Admittedly, the Empire possesses automation technology capable of eclipsing the stars, yet due to various distorted "traditions" and "reality," it stubbornly adheres to the most "ancient" production method: filling every gap in the production line with living humans and "machine servants" pieced together from human remains.
Those pathetic creations known as "machine servants," their nerves fused with machinery, their consciousness deliberately blurred, becoming beings existing between tools and life, repeating programmed actions day after day. The logic is chillingly suffocating: in the empire's frantically running meat grinder, feeding living people, or turning living people into half-dead machine servants, into the production line is the most "economical" and "optimal solution" that can barely maintain "efficiency."
The cost accounting sheet clearly shows that it takes fifteen years to train a qualified worker, while manufacturing a machine servant only requires three corpses and two days of surgery; maintaining a fully automated production line requires scarce scientific priests, while managing a thousand workers only requires one overseer with a whip.

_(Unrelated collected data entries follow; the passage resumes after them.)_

(** X11. Widening the year range never loses a result: for a harvested
    sequence, what the filter keeps for a range is a subsequence of what
    it keeps for any range that contains it. *)
Theorem wider_range_keeps_more (fuel : nat) (endpoint : Endpoint) (N : Z)
    (raw : list RawRecord) (log : list Params) (search_query : string)
    (from_year to_year from_year' to_year' : Z) :
  fetch_pmc_oai_records fuel endpoint N = Some (Returned raw, log) ->
  (from_year' <= from_year)%Z -> (to_year <= to_year')%Z ->
  exists narrow wide,
    filter_records raw search_query from_year to_year = Some narrow
    /\ filter_records raw search_query from_year' to_year' = Some wide
    /\ Subsequence narrow wide.
Proof.
  intros Hrun Hf Ht.
  pose proof (harvested_year_wf _ _ _ _ _ Hrun) as Hall.
  unfold filter_records; rewrite !filter_loop_filter by exact Hall.
  eexists; eexists; split; [reflexivity|]; split; [reflexivity|].
  apply filter_Subsequence_mono; intros r; now apply passes_widen.
Qed.

Lemma wider_range_keeps_more_witness :
  exists narrow wide,
    filter_records [make_record (dc_el fields_a); make_record (dc_el fields_b);
                    make_record (dc_el fields_c)] "suture" 2000 2025
    = Some narrow
    /\ filter_records [make_record (dc_el fields_a);
                       make_record (dc_el fields_b);
                       make_record (dc_el fields_c)] "suture" 1990 2025
       = Some wide
    /\ Subsequence narrow wide.
Proof.
  apply (wider_range_keeps_more 2 two_pages 100 _
           [initial_params; resume_params "abc"]);
    [reflexivity | lia | lia].
Defined.

(** X13. Filtering twice is filtering once: the filter gives back its own
    result unchanged when it is run on it with the same query and
    range. *)
Theorem filter_is_idempotent (fuel : nat) (endpoint : Endpoint) (N : Z)
    (raw filtered : list RawRecord) (log : list Params)
    (search_query : string) (from_year to_year : Z) :
  fetch_pmc_oai_records fuel endpoint N = Some (Returned raw, log) ->
  filter_records raw search_query from_year to_year = Some filtered ->
  filter_records filtered search_query from_year to_year = Some filtered.
Proof.
  intros Hrun.
  pose proof (harvested_year_wf _ _ _ _ _ Hrun) as Hall.
  unfold filter_records; rewrite filter_loop_filter by exact Hall.
  intros H; inversion H; subst filtered.
  rewrite filter_loop_filter by (now apply filter_Forall).
  simpl; now rewrite filter_twice.
Qed.

Lemma filter_is_idempotent_witness :
  filter_records [make_record (dc_el fields_a)] "suture" 2000 2025
  = Some [make_record (dc_el fields_a)].
Proof.
  apply (filter_is_idempotent 2 two_pages 100
           [make_record (dc_el fields_a); make_record (dc_el fields_b);
            make_record (dc_el fields_c)] _
           [initial_params; resume_params "abc"]);
    reflexivity.
Defined.

(** X10. A click never ends in a [ValueError]: the handler fails exactly
    when the harvest does, with the error of the harvest. Otherwise the
    number of rows it reports is the number of records kept, is at most
    max(N, 1), and the table is shown exactly when that number is not
    zero. *)
Theorem on_click_outcome (fuel : nat) (endpoint : Endpoint)
    (search_query : string) (from_year to_year N : Z) (run : Run) :
  on_click fuel endpoint search_query from_year to_year N = Some run ->
  run <> Crash ValueError
  /\ (forall e,
         run = Crash (HarvestError e) <->
         exists log,
           fetch_pmc_oai_records fuel endpoint N = Some (Raised e, log))
  /\ (forall filtered found table url,
         run = Rendered filtered found table url ->
         found = List.length filtered
         /\ (Z.of_nat found <= Z.max 1 N)%Z
         /\ (table = true <-> found <> 0%nat)
         /\ exists raw log,
              fetch_pmc_oai_records fuel endpoint N
              = Some (Returned raw, log)
              /\ Subsequence filtered raw).
Proof.
  unfold on_click.
  destruct (fetch_pmc_oai_records fuel endpoint N) as [[[raw|e] log]|] eqn:Hrun;
    [| |discriminate].
  - pose proof (harvested_year_wf _ _ _ _ _ Hrun) as Hall.
    pose proof (harvest_loop_bound_any endpoint N _ _ _ _ _ _
                  (or_introl eq_refl) Hrun) as Hlen.
    unfold filter_records; rewrite filter_loop_filter by exact Hall; simpl.
    pose proof (filter_Subsequence
                  (passes search_query from_year to_year) raw) as Hsub.
    pose proof (Subsequence_length _ _ Hsub) as Hle.
    intros H; inversion H; subst run; clear H.
    split; [discriminate|]; split.
    + intros e; split; [discriminate | intros [log' H]; discriminate].
    + intros filtered found table url H; inversion H; subst.
      split; [reflexivity|]; split; [lia|]; split.
      * destruct (List.filter _ raw); simpl; split;
          congruence || discriminate.
      * now exists raw, log.
  - intros H; inversion H; subst run; clear H.
    split; [discriminate|]; split.
    + intros e'; split.
      * intros H; inversion H; subst; now exists log.
      * intros [log' H]; inversion H; reflexivity.
    + intros filtered found table url H; discriminate.
Qed.
(** * Dual-provider image generation: error classifier, provider adapters
      and the fallback orchestrator

    A shallow embedding of [lib/providers/types.ts],
    [lib/providers/huggingface-provider.ts],
    [lib/providers/cloudflare-provider.ts], the provider manager,
    [lib/env.ts] and [lib/prompt-builder.ts], and of what serves them a
    request: [lib/time-utils.ts], [lib/input-utils.ts],
    [lib/server-rate-limiter.ts] and the handler of
    [app/api/generate/route.ts].

    Conventions.
    - A TypeScript optional field or an [undefined] value is an [option].
    - HTTP statuses and retry times are integers ([Z]); the retry times the
      adapters produce come out of [parseInt] behind an [isNaN] test.
    - A number is a double, and one that holds an integer is written as that
      integer. Where the code meets integers of any size ([parseInt],
      [String], [formatTime]) the rounding of doubles is written out
      ([Js.toDouble], [Js.floorDivide]); the magnitude 2^1024, which no
      finite double reaches, stands for [Infinity].
    - Code that touches the outside world (environment variables, [fetch])
      runs in a state monad over a [World]; every [fetch] is recorded there.
    - A [try]/[catch] is a match on a sum whose left side is the thrown
      value.
    - Strings are immutable, and no function of these files assigns to an
      options object or to a member of one: arguments are passed as
      values.
    - The module variables of the rate limiter are the state of a state
      monad, and each reading of [Date.now()] is an argument: a time value,
      not negative and at most 8.64e15, on which the sums, the differences
      and the rounded quotients of the limiter are exact. *)

From Stdlib Require Import ZArith List String Ascii Bool Lia QArith.
From Stdlib Require Import Decimal DecimalString DecimalZ DecimalPos DecimalN.
From ExtLib Require Import Structures.Monad Structures.MonadState.
From ExtLib Require Import Data.Monads.StateMonad.
Import ListNotations.
Import MonadNotation.
Local Open Scope monad_scope.
Local Open Scope string_scope.
Local Open Scope Z_scope.
(** * Verification of the turbo parallel parser (turbo_parser.py)

    A shallow embedding of [TurboParallelParser]: the SQLite store it writes
    (tables [suppliers], [supplier_details], [failed_attempts]), the page
    extraction task, the round scheduler, the browser pool and its teardown,
    and the interleavings of the duplicate check.

    Conventions.
    - Python [str] is [string]; equality of Python strings is equality of
      their UTF-8 bytes, which is also SQLite's default BINARY collation.
    - Python [int] is [Z].
    - A [dict] that is only read by key is a [gmap string string]; a [dict]
      that is iterated ([details.items()]) is an association list in
      insertion order, whose keys are pairwise distinct in Python.
    - A [set] is a [gset].
    - A table is the list of its rows in insertion order.
    - The SQLite file is reachable and writable: a statement fails only on a
      constraint of the schema or on a parameter that SQLite's INTEGER cannot
      hold.
    - SQLite refuses an insert once the key 2^63 - 1 of a table has been
      handed out. The key counters are taken below that bound, which a run
      cannot reach from a store it made; a statement about the key itself
      carries the bound as a hypothesis. *)

From Stdlib Require Import ZArith String Ascii.
From stdpp Require Import base option list gmap sets strings.

Local Open Scope Z_scope.
Local Open Scope string_scope.
Local Open Scope list_scope.

(** ** Python string operations used by the parser *)

Module Py.

(** [needle in hay] on strings. *)
Fixpoint contains (needle hay : string) : bool :=
  String.prefix needle hay ||
  match hay with
  | EmptyString => false
  | String _ rest => contains needle rest
  end.

(** [s.split(sep)[-1]] for a non-empty [sep]: the text after the last
    occurrence of [sep] found by the left-to-right, non-overlapping scan
    of [str.split]. [skip] counts the characters of the occurrence being
    consumed, [cur] is the current (last) piece. *)
Fixpoint split_last_from (sep s : string) (skip : nat) (cur : string) : string :=
  match s with
  | EmptyString => cur
  | String c rest =>
      match skip with
      | S k => split_last_from sep rest k cur
      | O =>
          if String.prefix sep s
          then split_last_from sep rest (Nat.pred (String.length sep)) EmptyString
          else split_last_from sep rest O (String.append cur (String c EmptyString))
      end
  end.

Definition split_last (sep s : string) : string :=
  split_last_from sep s O EmptyString.

(** [s.lower()] on the ASCII letters, which is all that a test for an
    ASCII word in the lowered text depends on. *)
Definition lower_ascii (c : ascii) : ascii :=
  let n := nat_of_ascii c in
  if (Nat.leb 65 n && Nat.leb n 90)%bool then ascii_of_nat (n + 32) else c.

Fixpoint lower (s : string) : string :=
  match s with
  | EmptyString => EmptyString
  | String c rest => String (lower_ascii c) (lower rest)
  end.

(** Truth value of a string: empty is false. *)
Definition truthy (s : string) : bool :=
  match s with EmptyString => false | _ => true end.

(** [list(range(a, b))]. *)
Definition range (a b : Z) : list Z := seqZ a (b - a).

(** [l[i:j]] for [0 <= i <= j]. *)
Definition slice {A} (l : list A) (i j : nat) : list A :=
  take (j - i)%nat (drop i l).

End Py.

(** ** The SQLite schema of [init_database] *)

Module Suppliers.
Record row := mk {
  id : Z;
  participant_number : string;   (* UNIQUE *)
  name : string;
  bin : string;
  iin : string;
  rnn : string;
  supplier_id : string;          (* UNIQUE *)
  detail_url : string;
  is_parsed : bool;              (* DEFAULT FALSE *)
  is_failed : bool;              (* DEFAULT FALSE *)
  retry_count : Z;               (* DEFAULT 0 *)
  created_at : string;           (* DEFAULT CURRENT_TIMESTAMP *)
  updated_at : string            (* DEFAULT CURRENT_TIMESTAMP *)
}.
End Suppliers.

Module SupplierDetails.
Record row := mk {
  id : Z;
  supplier_id : string;
  section : string;
  field_name : string;
  field_value : string;
  created_at : string            (* DEFAULT CURRENT_TIMESTAMP *)
  (* UNIQUE(supplier_id, section, field_name) *)
}.
End SupplierDetails.

Module FailedAttempts.
Record row := mk {
  id : Z;
  page_number : option Z;
  supplier_id : option string;
  error_message : string;
  attempt_time : string;         (* DEFAULT CURRENT_TIMESTAMP *)
  resolved : bool                (* DEFAULT FALSE *)
}.
End FailedAttempts.

(** A table with an [INTEGER PRIMARY KEY AUTOINCREMENT] column: its rows and
    the largest key ever handed out (the [sqlite_sequence] entry). *)
Record table (R : Type) := Table { rows : list R; seq_no : Z }.
Arguments Table {R} _ _.
Arguments rows {R} _.
Arguments seq_no {R} _.

Record database := Database {
  suppliers : table Suppliers.row;
  supplier_details : table SupplierDetails.row;
  failed_attempts : table FailedAttempts.row
}.

Definition empty_database : database :=
  Database (Table [] 0) (Table [] 0) (Table [] 0).

(** SQLite's INTEGER is a 64-bit signed integer; the [sqlite3] module
    raises [OverflowError] when it binds a Python [int] outside of it. *)
Definition fits_integer (z : Z) : Prop := (-2 ^ 63 ≤ z ≤ 2 ^ 63 - 1)%Z.

#[global] Instance fits_integer_dec z : Decision (fits_integer z).
Proof. unfold fits_integer. apply _. Defined.

(** Whether a parameter of type [Optional[int]] can be bound. *)
Definition binds (page : option Z) : bool :=
  match page with
  | Some n => bool_decide (fits_integer n)
  | None => true
  end.

(** The largest key of a table. *)
Definition max_rowid : Z := (2 ^ 63 - 1)%Z.

(** The key AUTOINCREMENT gives to the next row: one more than the largest
    of the keys in the table and the keys handed out before. *)
Definition next_rowid {R} (key : R → Z) (t : table R) : Z :=
  foldr Z.max (seq_no t) (key <$> rows t) + 1.

(** ** Statements *)

(** The two UNIQUE columns of [suppliers] on which an incoming row can
    collide with a stored one. *)
Definition suppliers_conflict (pn sid : string) (r : Suppliers.row) : Prop :=
  Suppliers.participant_number r = pn ∨ Suppliers.supplier_id r = sid.

#[global] Instance suppliers_conflict_dec pn sid r :
  Decision (suppliers_conflict pn sid r).
Proof. unfold suppliers_conflict. apply _. Defined.

(** [INSERT OR REPLACE INTO suppliers (participant_number, name, bin, iin,
    rnn, supplier_id, detail_url, is_parsed, updated_at) VALUES (...)]:
    every stored row that collides on a UNIQUE column is deleted, then the
    new row is inserted; the columns that are not listed take their
    defaults. *)
Definition insert_or_replace_supplier
    (pn nm bn ii rn sid url : string) (parsed : bool) (upd : string)
    (current_timestamp : string) (t : table Suppliers.row) : table Suppliers.row :=
  let rid := next_rowid Suppliers.id t in
  let kept := filter (λ r, ¬ suppliers_conflict pn sid r) (rows t) in
  Table (kept ++ [Suppliers.mk rid pn nm bn ii rn sid url parsed
                    false 0 current_timestamp upd])
        rid.

(** [DELETE FROM supplier_details WHERE supplier_id = ?]. *)
Definition delete_details (sid : string) (t : table SupplierDetails.row)
    : table SupplierDetails.row :=
  Table (filter (λ r, SupplierDetails.supplier_id r ≠ sid) (rows t)) (seq_no t).

Definition details_conflict (sid sec fname : string) (r : SupplierDetails.row) : Prop :=
  SupplierDetails.supplier_id r = sid ∧ SupplierDetails.section r = sec
  ∧ SupplierDetails.field_name r = fname.

#[global] Instance details_conflict_dec sid sec fname r :
  Decision (details_conflict sid sec fname r).
Proof. unfold details_conflict. apply _. Defined.

(** [INSERT INTO supplier_details (supplier_id, section, field_name,
    field_value) VALUES (...)]: a plain insert, which raises when the
    UNIQUE(supplier_id, section, field_name) constraint is violated. *)
Definition insert_detail (sid sec fname fvalue : string)
    (current_timestamp : string) (t : table SupplierDetails.row)
    : option (table SupplierDetails.row) :=
  if decide (Exists (details_conflict sid sec fname) (rows t)) then None
  else
    let rid := next_rowid SupplierDetails.id t in
    Some (Table (rows t ++ [SupplierDetails.mk rid sid sec fname fvalue
                              current_timestamp])
                rid).

(** [cursor.execute('INSERT INTO failed_attempts (page_number, supplier_id,
    error_message) VALUES (?, ?, ?)', (page, supplier_id, error))]. The
    table has no constraint besides its key; binding the parameters raises
    when [page] is an [int] that does not fit an INTEGER ([None] is bound as
    NULL). *)
Definition insert_failed_attempt (page : option Z) (sid : option string)
    (error : string) (current_timestamp : string)
    (t : table FailedAttempts.row) : option (table FailedAttempts.row) :=
  if binds page then
    let rid := next_rowid FailedAttempts.id t in
    Some (Table (rows t ++ [FailedAttempts.mk rid page sid error current_timestamp false])
                rid)
  else None.

(** ** [log_failed_attempt] and [save_supplier] *)

(** The two clocks read by a write: [datetime.now().isoformat()] on the
    Python side and SQLite's [CURRENT_TIMESTAMP]. *)
Record clock := Clock { py_now : string; current_timestamp : string }.

(** [log_failed_attempt]: the insert is committed; when it raises, the
    [except] clause logs the error and the store is left as it was. *)
Definition log_failed_attempt (page : option Z) (supplier_id : option string)
    (error : string) (clk : clock) (db : database) : database :=
  match insert_failed_attempt page supplier_id error (current_timestamp clk)
          (failed_attempts db) with
  | Some t => Database (suppliers db) (supplier_details db) t
  | None => db
  end.

(** [supplier.get(key, '')]. *)
Definition get_or_empty (supplier : gmap string string) (key : string) : string :=
  default "" (supplier !! key).

(** The loop [for field_name, field_value in details.items(): INSERT ...]. *)
Fixpoint insert_details (sid : string) (items : list (string * string))
    (clk : clock) (t : table SupplierDetails.row)
    : option (table SupplierDetails.row) :=
  match items with
  | [] => Some t
  | (field_name, field_value) :: rest =>
      t' ← insert_detail sid "basic" field_name field_value (current_timestamp clk) t;
      insert_details sid rest clk t'
  end.

(** The body of the [try] of [save_supplier], up to [conn.commit()]:
    [None] when a statement raises. [details] is [None] for the default
    argument. *)
Definition save_supplier_statements (supplier : gmap string string)
    (details : option (list (string * string))) (clk : clock) (db : database)
    : option database :=
  let sup :=
    insert_or_replace_supplier
      (get_or_empty supplier "participant_number")
      (get_or_empty supplier "name")
      (get_or_empty supplier "bin")
      (get_or_empty supplier "iin")
      (get_or_empty supplier "rnn")
      (get_or_empty supplier "supplier_id")
      (get_or_empty supplier "detail_url")
      (bool_decide (details ≠ None))
      (py_now clk) (current_timestamp clk) (suppliers db) in
  match details, supplier !! "supplier_id" with
  | Some (item :: items), Some supplier_id =>
      if Py.truthy supplier_id then
        det ← insert_details supplier_id (item :: items) clk
                (delete_details supplier_id (supplier_details db));
        Some (Database sup det (failed_attempts db))
      else Some (Database sup (supplier_details db) (failed_attempts db))
  | _, _ => Some (Database sup (supplier_details db) (failed_attempts db))
  end.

Dark humor? No, this is a brutal reality that seeps into your bones.
In the foundry's underground archives, every body was numbered with a serial number, and every drop of sweat was converted into production value.
The workers lined up to receive not only their daily rations, but also their permit to survive as "production resources".
Here, humans themselves, and the skeletal remains and their derivatives, are merely registered and quantifiable means of production, no different in essence from ores and fuels.
Flesh and blood became the cheapest lubricant and fuel.
When a conveyor belt in a workshop makes a screeching noise, the foreman's first reaction is not to add lubricant, but to order several workers to manually adjust the running machinery—after all, their medical expenses are much cheaper than the cost of mechanical wear and tear.
This is the true face of the human empire.
A monument to civilization built upon countless walking corpses, a distorted system that operates by devouring its own people, a living corpse that has been gradually decaying over millennia yet continues to move forward.
No wonder that when Robert Guilliman awoke from his millennia-long slumber and witnessed this monster, a product of his father’s ideals, he was heartbroken and nearly wished for death.
What he saw was not the continuation of human glory, but a mad machine that placed efficiency above humanity, a distorted civilization that used its fellow human beings as fuel.
Any pioneer who once participated in igniting the flame of hope for humanity's starry sea, after crossing the chasm of ten thousand years, would fall into boundless despair upon facing this quagmire of despair that relies on chewing on its own corpses to keep going, due to the bone-chilling absurdity and betrayal.
Those slogans that once proclaimed "for the future of humanity" now sound like the most biting mockery of reality.
All our struggles, the blood we shed and the ideals we cherished, have ultimately given birth to such a deformed creation.
This question, like a persistent boil, gnaws at every heart that still retains a conscience.
The ever-burning flames of the foundry's furnaces reflect not only the molten metal but also the terrifying process of a civilization's gradual alienation.
For a rigid empire that has existed for thousands of years, decay seems to be its only destiny.
This colossal object is like a cursed mummy, slowly decaying in the long river of time, yet refusing to fall due to some twisted obsession.
Its joints were rusted and solidified, its blood vessels were clogged and hardened, yet it still dragged its decaying body forward.